Wasteland, Texas
Thoreau's line about "the mass of men leading lives of quiet desperation" could be applied to Justine Last, the lead character in The Good Girl, a low-budget morality play by writer Mike White and director Miguel Arteta, the same team that produced the creepy but moving Chuck and Buck.
Both films deal with loneliness and desperate attempts to battle it. Chuck and Buck examines the obsessive way a grown man can hang onto the friendships of his past. The Good Girl shows how easy it is to stray from a boring, dead-end existence by having an illicit affair, and how difficult it is to regroup once the passion turns to need. ("Oh, what a tangled web we weave.") When Justine (Jennifer Aniston) breaks her wedding vows by getting it on in the storeroom and the local motel with Holden Worther (Jake Gyllenhaal), a younger (and disturbed) fellow employee at the Retail Rodeo, she is risking not only her marriage but her sense of who she is and how she fits into the grand scheme of things. At least in Texas.
Literary sleuths will be able to recognize the heights that White and Artera are aiming for in The Good Girl, a title which is both allegorical and oddly sexual. The name Justine refers to the 1957 novel by Lawrence Durrell (the first part of his Alexandria Quartet), an examination of modern love, and also to the scandalous 1791 novel by the Marquis de Sade. Holden refers to Holden Caulfield in J. D. Salinger's The Catcher in the Rye (a connection that is reinforced in the film itself), while the small Texas town where the story plays out is called Wasteland, a not-so-veiled reference to T. S. Eliot's poem about souls in despair. This, on top of the Madame Bovary--influenced storyline, makes the film feel downright classical in its three-act structure.
But the beauty of the film is the way White--a most intriguing young screenwriter--repackages the familiar story to mix the dramatic elements with black humor. Just as he turned the Damon and Pythias story on its head in Chuck and Buck, here he suggests the absurdity of the "steamy affair," even as he's tiptoeing toward tragedy.
To help accomplish this cinematic perfecta, White employs a stylish, at times, quite beautiful voice-over, as Justine attempts to understand her life and explain what she's doing. The tone and timbre of the voice-over is reminiscent of the narration provided by Sissy Spacek's character in Terrence Malick's Badlands, a film that continues to influence independent filmmakers like Arteta and White 30 years after its release. The preciseness of the voice-over, complete with sad observations about the passing of the seasons and painful choices, turns Justine into a far more sympathetic character than she would first appear to be, since she shows early on that she is capable of both callousness and cruelty.

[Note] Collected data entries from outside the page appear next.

(* ===== verification/Sched.v ===== *)
(** * Scheduling, sleep and wakeup on several harts (kernel/proc.c)

    NCPU harts run scheduler() and the kernel threads of NPROC processes it
    switches to; a step is one statement of proc.c or one lock operation, in
    any interleaving.  Spin locks are atomic here (Spinlock.v shows they
    exclude).  The threads run programs of the form all of the kernel's waits
    have: a consumer waits for a condition under its lock with sleep(), a
    producer establishes it under the lock and calls wakeup(); they also
    yield() and exit(). *)

From Stdlib Require Import ZArith Lia.
From stdpp Require Import base numbers list relations.
From S2P Require Import Prelude Kernel.

(** Where a process's kernel thread is. *)
Inductive tpc :=
| Forkret                   (** forkret: release(&p->lock) *)
| User                      (** anywhere that holds no lock *)
| Yield1 | Yield2           (** yield: acquire(&p->lock); p->state = RUNNABLE *)
| Swtch (back : tpc)        (** sched(): the checks and the switch *)
| YieldRel                  (** yield: release(&p->lock) *)
| Exit1 | Exit2             (** exit: acquire(&p->lock); p->state = ZOMBIE *)
| Dead
| Acq                       (** the consumer: acquire(lk) *)
| Test                      (** while(!cond) *)
| Sleep1 | Sleep2 | Sleep3  (** sleep: acquire(&p->lock); release(lk); p->chan = chan, p->state = SLEEPING *)
| Tidy                      (** sleep, after sched(): p->chan = 0 *)
| SleepRel | Reacq          (** sleep: release(&p->lock); acquire(lk) *)
| Take | Rel                (** cond = 0; release(lk) *)
| Pacq | Pset               (** the producer: acquire(lk); cond = 1 *)
| Wake (i : nat)            (** wakeup: p != myproc(), acquire(&p->lock) *)
| WakeTest (i : nat)        (** wakeup: the test and p->state = RUNNABLE *)
| WakeRel (i : nat)         (** wakeup: release(&p->lock) *)
| Prel.                     (** release(lk) *)

(** Where a hart is: in scheduler(), or running a process. *)
Inductive hpc :=
| Scan (i : nat)            (** acquire(&p->lock) *)
| Held (i : nat)            (** if(p->state == RUNNABLE) *)
| Running (i : nat)         (** c->proc = p *)
| Done (i : nat).           (** release(&p->lock) *)

Inductive lock := LK | PL (p : nat).
#[export] Instance lock_eq_dec : EqDecision lock.
Proof. solve_decision. Defined.

(** [asl p]: p->chan is the condition's channel (otherwise 0). *)
Record sys := Sys {
  harts : nat -> hpc;
  pcs : nat -> tpc;
  states : nat -> procstate;
  asl : nat -> bool;
  owner : lock -> option nat;
  cond : bool
}.

Definition upd {K V} `{EqDecision K} (k : K) (v : V) (f : K -> V) : K -> V := fun x => if decide (x = k) then v else f x.

Lemma upd_eq {K V} `{EqDecision K} (k : K) (v : V) f : upd k v f k = v.
Proof. unfold upd. by rewrite decide_True. Qed.
Lemma upd_ne {K V} `{EqDecision K} (k x : K) (v : V) f : x <> k -> upd k v f x = f x.
Proof. intros H. unfold upd. by rewrite decide_False. Qed.

Definition set_hart h x s := Sys (upd h x (harts s)) (pcs s) (states s) (asl s) (owner s) (cond s).
Definition set_pc p x s := Sys (harts s) (upd p x (pcs s)) (states s) (asl s) (owner s) (cond s).
Definition set_st p x s := Sys (harts s) (pcs s) (upd p x (states s)) (asl s) (owner s) (cond s).
Definition set_asl p x s := Sys (harts s) (pcs s) (states s) (upd p x (asl s)) (owner s) (cond s).
Definition set_own l x s := Sys (harts s) (pcs s) (states s) (asl s) (upd l x (owner s)) (cond s).
Definition set_cond x s := Sys (harts s) (pcs s) (states s) (asl s) (owner s) x.

Section Sched.
(** NPROC. *)
Context (n : nat).

(** The next index of scheduler()'s loop, which starts again at the end. *)
Definition next (i : nat) : nat := if decide (S i < n)%nat then S i else 0%nat.

(** *** scheduler() on hart [h] *)
Inductive sched_step (h : nat) (s : sys) : sys -> Prop :=
| S_acquire i : harts s h = Scan i -> owner s (PL i) = None ->
    sched_step h s (set_hart h (Held i) (set_own (PL i) (Some h) s))
| S_skip i : harts s h = Held i -> states s i <> RUNNABLE -> sched_step h s (set_hart h (Done i) s)
| S_switch i : harts s h = Held i -> states s i = RUNNABLE ->
    sched_step h s (set_hart h (Running i) (set_st i RUNNING s))
| S_release i : harts s h = Done i -> sched_step h s (set_hart h (Scan (next i)) (set_own (PL i) None s)).

(** *** The thread of process [p] on hart [h] *)
Inductive thread_step (h p : nat) (s : sys) : sys -> Prop :=
| T_acquire pc l pc' : (pc, l, pc') ∈ [(Yield1, PL p, Yield2); (Exit1, PL p, Exit2); (Acq, LK, Test); (Sleep1, PL p, Sleep2);
      (Reacq, LK, Test); (Pacq, LK, Pset)] ->
    pcs s p = pc -> owner s l = None -> thread_step h p s (set_pc p pc' (set_own l (Some h) s))
| T_release pc l pc' : (pc, l, pc') ∈ [(Forkret, PL p, User); (YieldRel, PL p, User); (Sleep2, LK, Sleep3); (SleepRel, PL p, Reacq);
      (Rel, LK, User); (Prel, LK, User)] ->
    pcs s p = pc -> thread_step h p s (set_pc p pc' (set_own l None s))
| T_choose pc' : pc' ∈ [Yield1; Exit1; Acq; Pacq] -> pcs s p = User -> thread_step h p s (set_pc p pc' s)
| T_yield : pcs s p = Yield2 -> thread_step h p s (set_pc p (Swtch YieldRel) (set_st p RUNNABLE s))
| T_exit : pcs s p = Exit2 -> thread_step h p s (set_pc p (Swtch Dead) (set_st p ZOMBIE s))
| T_test : pcs s p = Test -> thread_step h p s (set_pc p (if cond s then Take else Sleep1) s)
| T_sleep : pcs s p = Sleep3 -> thread_step h p s (set_pc p (Swtch Tidy) (set_st p SLEEPING (set_asl p true s)))
| T_swtch k : pcs s p = Swtch k -> thread_step h p s (set_hart h (Done p) (set_pc p k s))
| T_tidy : pcs s p = Tidy -> thread_step h p s (set_pc p SleepRel (set_asl p false s))
| T_take : pcs s p = Take -> thread_step h p s (set_pc p Rel (set_cond false s))
| T_set : pcs s p = Pset -> thread_step h p s (set_pc p (Wake 0) (set_cond true s))
| T_wake_end : pcs s p = Wake n -> thread_step h p s (set_pc p Prel s)
| T_wake_me : pcs s p = Wake p -> (p < n)%nat -> thread_step h p s (set_pc p (Wake (S p)) s)
| T_wake_lock i : pcs s p = Wake i -> (i < n)%nat -> i <> p -> owner s (PL i) = None ->
    thread_step h p s (set_pc p (WakeTest i) (set_own (PL i) (Some h) s))
| T_wake_test i : pcs s p = WakeTest i ->
    thread_step h p s (set_pc p (WakeRel i)
      (if bool_decide (states s i = SLEEPING) && asl s i then set_st i RUNNABLE s else s))
| T_wake_rel i : pcs s p = WakeRel i -> thread_step h p s (set_pc p (Wake (S i)) (set_own (PL i) None s)).

Inductive step (s s' : sys) : Prop :=
| step_sched h : sched_step h s s' -> step s s'
| step_thread h p : harts s h = Running p -> thread_step h p s s' -> step s s'.

(** Processes made by fork(): RUNNABLE, about to run forkret(). *)
Record boot (s : sys) : Prop := {
  b_harts : forall h, exists i, harts s h = Scan i /\ (i < n)%nat;
  b_procs : forall p, pcs s p = Forkret /\ states s p ∈ [UNUSED; USED; RUNNABLE] /\ asl s p = false;
  b_owner : forall l, owner s l = None
}.
End Sched.

(** ** The invariant *)

(** The locks a thread at [pc] holds, and a hart. *)
Definition tholds (p : nat) (pc : tpc) (l : lock) : bool :=
  match pc with
  | Forkret | Yield2 | Swtch _ | YieldRel | Exit2 | Dead | Sleep3 | Tidy | SleepRel => bool_decide (l = PL p)
  | Sleep2 => bool_decide (l = PL p) || bool_decide (l = LK)
  | Test | Sleep1 | Take | Rel | Pset | Wake _ | Prel => bool_decide (l = LK)
  | WakeTest i | WakeRel i => bool_decide (l = PL i) || bool_decide (l = LK)
  | _ => false
  end.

Aniston, of Friends fame, is quite good, yet one senses, perhaps cynically, that it is her apparent limitations as an actress that drew the filmmakers to her, with her built-in box office appeal. She is a classic TV actress, with a pretty face that is not overly interesting, but is accustomed to being assaulted by close-up after close-up. There is a blankness to her visage, a void behind her big blue eyes, that keeps her a mystery.
From a technical standpoint, she holds her own, though she occasionally gets bumped off the screen by the sterling supporting cast--which includes John C. Reilly (Magnolia) as her sweet, pot-smoking husband, Phil; Tim Blake Nelson (O Brother, Where Art Thou?) as Phil's omnipresent best friend, Bubba; and veteran actress Deborah Rush (Purple Rose of Cairo) as the matriarch of the Retail Rodeo who provides Justine with a terrifying sense of what her future might look like.
As the affair between Justine and Holden develops, the film makes a serious effort to take on a few knotty issues, like the need to find one's own identity in a small town (Bubba feels unable to move out of Phil's shadow), and the pressure to toe the party line when it comes to religion. This subplot is personified by Corny (played by writer White), a guard at the Retail Rodeo, who is pushing Justine to avoid eternal damnation by attending Tuesday night Bible classes even as he's peeping at her in the storeroom with the store security camera.
The end of the film is morally and emotionally ambiguous, which is a good thing. We don't quite know what Justine is thinking as she chooses the road that will lead to the rest of her life (she is 30 when she starts the affair), but there's nothing about her cryptic look to suggest that she won't still be searching for a way out at 35.